Numeri in crescita in tutto il Paese, anche a Milano: “Già oggi più dell’8% della popolazione milanese è over 80” ha spiegato il sindaco Giuseppe Sala, sottolineando anche che la promozione di buone politiche alimentari “è alla base del sistema Milan Urban Food Policy Pact”, programma che raccoglie idee e best practices di oltre 200 città.

“Il nostro stile di vita ha un impatto molto importante sul sistema immunitario. Sono estremamente preoccupato perché l’Italia è seconda solo alla Spagna per il numero di bambini in sovrappeso e abbiamo il record di bimbi inattivi che non fanno attività fisica” è invece l’allarme lanciato da Alberto Mantovani, professor emerito di Humanitas University, preoccupato anche dalla diffusione delle sigarette elettroniche, utilizzate anche da chi prima non fumava. “In Italia l’aspettativa di vita media di uomini e donne è poco più di 81 anni mentre quella in salute è a stento 60 anni. Questo vuol dire che ognuno di noi dovrebbe aspettarsi di vivere un quarto della propria vita in uno stato di malattia” ha detto Giovanni Scapagnini, professore ordinario di Nutrizione Clinica all’Università del Molise e vicepresidente della Società italiana di Nutraceutica (Sinut).

In questo quadro si inserisce il tema dell’alimentazione, soprattutto – ha aggiunto Scapagnini – per quanto riguarda il tema della ‘positive nutrition’, ossia una dieta in cui non vengono soltanto allontanati i pasti ‘negativi’ ma inclusi anche cibi che fanno bene alla salute. “La medicina deve essere in grado di predire le malattie. E la nutrizione deve essere funzionale a questo, deve gestire le funzioni organiche, qualsiasi dieta deve essere approcciata in modo funzionale” ha continuato Sara Farnetti, specialista in Medicina Interna, che ha messo l’accento anche sulla preparazione e la cottura degli alimenti “fondamentale per garantire le corrette funzioni organiche”.
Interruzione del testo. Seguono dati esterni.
(* ===== verification/SCP.v ===== *)
(** * SCP: the slots of a node

    [src/scp/SCP.cpp]: the slots the node knows, created on demand and purged
    when they are old, and the operations of the application on them. *)
From stdpp Require Import base tactics list sorting numbers sets gmap.
From Stdlib Require Import ZArith Lia Bool.
From S2P Require Import Prelude Containers QuorumSet LocalNode Statement SlotState.
From S2P Require Import FederatedVoting BallotProtocol NominationProtocol Slot.

Open Scope Z_scope.
Open Scope kin_scope.

(** Members of [SCP]. *)
Record SCP := mkSCP {
  scpLocalNode : LocalNode;
  mKnownSlots : list (Z * SlotState)
}.

Definition set_mKnownSlots (x : list (Z * SlotState)) (c : SCP) : SCP := mkSCP (scpLocalNode c) x.

Definition N : Type -> Type := ST SCP scp_error.

(** The [LocalNode] constructor; [getHashOf] is the driver's hash of a quorum
    set. *)
Definition newLocalNode (getHashOf : SCPQuorumSet -> Hash) (nodeID : NodeID)
    (isValidator : bool) (qSet : SCPQuorumSet) : LocalNode :=
  let q := Normalize.normalizeQSet None qSet in
  mkLocalNode nodeID isValidator q (getHashOf q).

Definition updateQuorumSet (getHashOf : SCPQuorumSet -> Hash) (qSet : SCPQuorumSet)
    (l : LocalNode) : LocalNode :=
  mkLocalNode (mNodeID l) (mIsValidator l) qSet (getHashOf qSet).

Definition newSCP (getHashOf : SCPQuorumSet -> Hash) (nodeID : NodeID) (isValidator : bool)
    (qSetLocal : SCPQuorumSet) : SCP :=
  mkSCP (newLocalNode getHashOf nodeID isValidator qSetLocal) [].

Section scp.
Context (drv : SCPDriver).

(** What the slot of index [i] refers to. *)
Definition slotEnv (c : SCP) (i : Z) : SlotEnv := mkSlotEnv i (scpLocalNode c) drv.

(** [getSlot(i, false)]. *)
Definition findSlot (c : SCP) (i : Z) : option SlotState := map_find i (mKnownSlots c).

(** [getSlot(i, true)]: the slot is created and stored when it is not known. *)
Definition getSlot (i : Z) : N SlotState :=
  let! c := get in
  match findSlot c i with
  | Some s => ret s
  | None =>
      let s := initSlot (slotEnv c i) in
      modify (set_mKnownSlots (map_set i s (mKnownSlots c))) ;;! ret s
  end.

(** Run an operation on slot [i], which is known; the slot is updated in
    place. *)
Definition onSlot {A} (i : Z) (s : SlotState) (op : SlotEnv -> M A) : N A :=
  let! c := get in
  match op (slotEnv c i) s with
  | Ok (a, s') => modify (fun c => set_mKnownSlots (map_set i s' (mKnownSlots c)) c) ;;! ret a
  | Err e => fail e
  end.

Definition receiveEnvelope (fuel : nat) (e : EnvelopeWrapper) : N EnvelopeState :=
  let i := slotIndex (getStatement e) in
  let! s := getSlot i in
  onSlot i s (fun env => slot_processEnvelope env fuel e false).

Definition scp_nominate (fuel : nat) (i : Z) (val previousValue : Value) : N bool :=
  let! c := get in
  check (mIsValidator (scpLocalNode c)) (DbgAbort A_NotValidator) ;;!
  let! s := getSlot i in
  onSlot i s (fun env => slot_nominate env fuel val previousValue false).

Definition scp_stopNomination (i : Z) : N unit :=
  let! c := get in
  match findSlot c i with
  | Some s => onSlot i s (fun _ => stopNomination)
  | None => ret tt
  end.

Definition updateLocalQuorumSet (getHashOf : SCPQuorumSet -> Hash) (qSet : SCPQuorumSet)
    : N unit :=
  modify (fun c => mkSCP (updateQuorumSet getHashOf qSet (scpLocalNode c)) (mKnownSlots c)).

(** The loop of [purgeSlots], from the lowest slot. *)
Fixpoint purge (maxSlotIndex : Z) (l : list (Z * SlotState)) : list (Z * SlotState) :=
  match l with
  | (i, s) :: l' => if i <? maxSlotIndex then purge maxSlotIndex l' else l
  | [] => []
  end.

Definition purgeSlots (maxSlotIndex : Z) : N unit :=
  modify (fun c => set_mKnownSlots (purge maxSlotIndex (mKnownSlots c)) c).

Definition scp_setStateFromEnvelope (i : Z) (e : EnvelopeWrapper) : N unit :=
  let! s := getSlot i in
  onSlot i s (fun env => slot_setStateFromEnvelope env e).

(** ** Queries *)

Definition NUM_SLOTS_TO_CHECK_FOR_REPORTING : nat := 2.

(** The loop of [getState], with [k] counting up to [n]. *)
Fixpoint getState_loop (c : SCP) (node : NodeID) (i : Z) (n : nat) (k : Z)
    : QuorumInfoNodeState :=
  match n with
  | O => MISSING
  | S n' =>
      if i <=? k then MISSING else
      match findSlot c (i - k) with
      | Some s =>
          let st := slot_getState (slotEnv c (i - k)) s node (0 <? k) in
          if bool_decide (st = NO_INFO) then getState_loop c node i n' (k + 1) else st
      | None => getState_loop c node i n' (k + 1)
      end
  end.

Definition scp_getState (c : SCP) (node : NodeID) (i : Z) : QuorumInfoNodeState :=
  getState_loop c node i NUM_SLOTS_TO_CHECK_FOR_REPORTING 0.

Definition isSlotFullyValidated (c : SCP) (i : Z) : bool :=
  match findSlot c i with Some s => mFullyValidated s | None => false end.

Definition gotVBlocking (c : SCP) (i : Z) : bool :=
  match findSlot c i with Some s => mGotVBlocking s | None => false end.

Definition getKnownSlotsCount (c : SCP) : Z := Z.of_nat (length (mKnownSlots c)).

Definition getCumulativeStatemtCount (c : SCP) : Z :=
  fold_left (fun n p => n + Z.of_nat (length (mStatementsHistory (snd p)))) (mKnownSlots c) 0.

Definition scp_getLatestMessagesSend (c : SCP) (i : Z) : list SCPEnvelope :=
  match findSlot c i with Some s => getLatestMessagesSend s | None => [] end.

Definition scp_empty (c : SCP) : bool := match mKnownSlots c with [] => true | _ => false end.

Definition scp_processCurrentState (c : SCP) (i : Z) (f : SCPEnvelope -> bool)
    (forceSelf : bool) : list SCPEnvelope :=
  match findSlot c i with
  | Some s => slot_processCurrentState (slotEnv c i) s f forceSelf
  | None => []
  end.

(** The indices [f] is applied to, until it answers [false]. *)
Fixpoint visit_slots (f : Z -> bool) (l : list Z) : list Z :=
  match l with
  | [] => []
  | i :: l' => if f i then i :: visit_slots f l' else [i]
  end.

Definition processSlotsAscendingFrom (c : SCP) (startingSlot : Z) (f : Z -> bool) : list Z :=
  visit_slots f (List.filter (fun i => startingSlot <=? i) (map_keys (mKnownSlots c))).

Definition processSlotsDescendingFrom (c : SCP) (startingSlot : Z) (f : Z -> bool) : list Z :=
  visit_slots f (rev (List.filter (fun i => i <=? startingSlot) (map_keys (mKnownSlots c)))).

(** The latest message of a node, from the highest slot down. *)
Definition scp_getLatestMessage (c : SCP) (node : NodeID) : option SCPEnvelope :=
  hd_error (omap (fun p => getLatestMessage (snd p) node) (rev (mKnownSlots c))).

Definition scp_isNewerNominationOrBallotSt (c : SCP) (oldSt newSt : SCPStatement) : bool :=
  if negb (slotIndex oldSt =? slotIndex newSt) || negb (eqb_of (nodeID oldSt) (nodeID newSt))
  then false
  else match findSlot c (slotIndex oldSt) with
       | Some _ => slot_isNewerNominationOrBallotSt oldSt newSt
       | None => false
       end.

Definition scp_getExternalizingState (c : SCP) (i : Z) : result scp_error (list SCPEnvelope) :=
  match findSlot c i with
  | Some s => getExternalizingState (slotEnv c i) s
  | None => Ok []
  end.
End scp.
Mentre Alberto Albanese, professore dell’Istituto Clinico Humanitas Rozzano, ha ricordato che una corretta alimentazione, associata allo sport, “può ridurre significativamente” il rischio di insorgenza di patologie neurodegenerative come il Parkinson e l’Alzheimer. La ricerca dell’Equipe Enervit ha invece dimostrato l’utilità dei carboidrati prima, durante e dopo l’attività fisica. Sono stati coinvolti 29 maratoneti esperti sottoposti a due sessioni di corsa su strada da 15 km e i risultati hanno mostrato una significativa riduzione dei livelli infiammatori negli atleti che hanno assunto la miscela di maltodestrine e fruttosio in rapporto 2:1. “Questo – ha concluso Stefano Righetti, medico chirurgo presso la Fondazione IRCCS S. Gerardo di Monza – è un aspetto che può essere cruciale per atleti alle prese costantemente con allenamenti intensi”.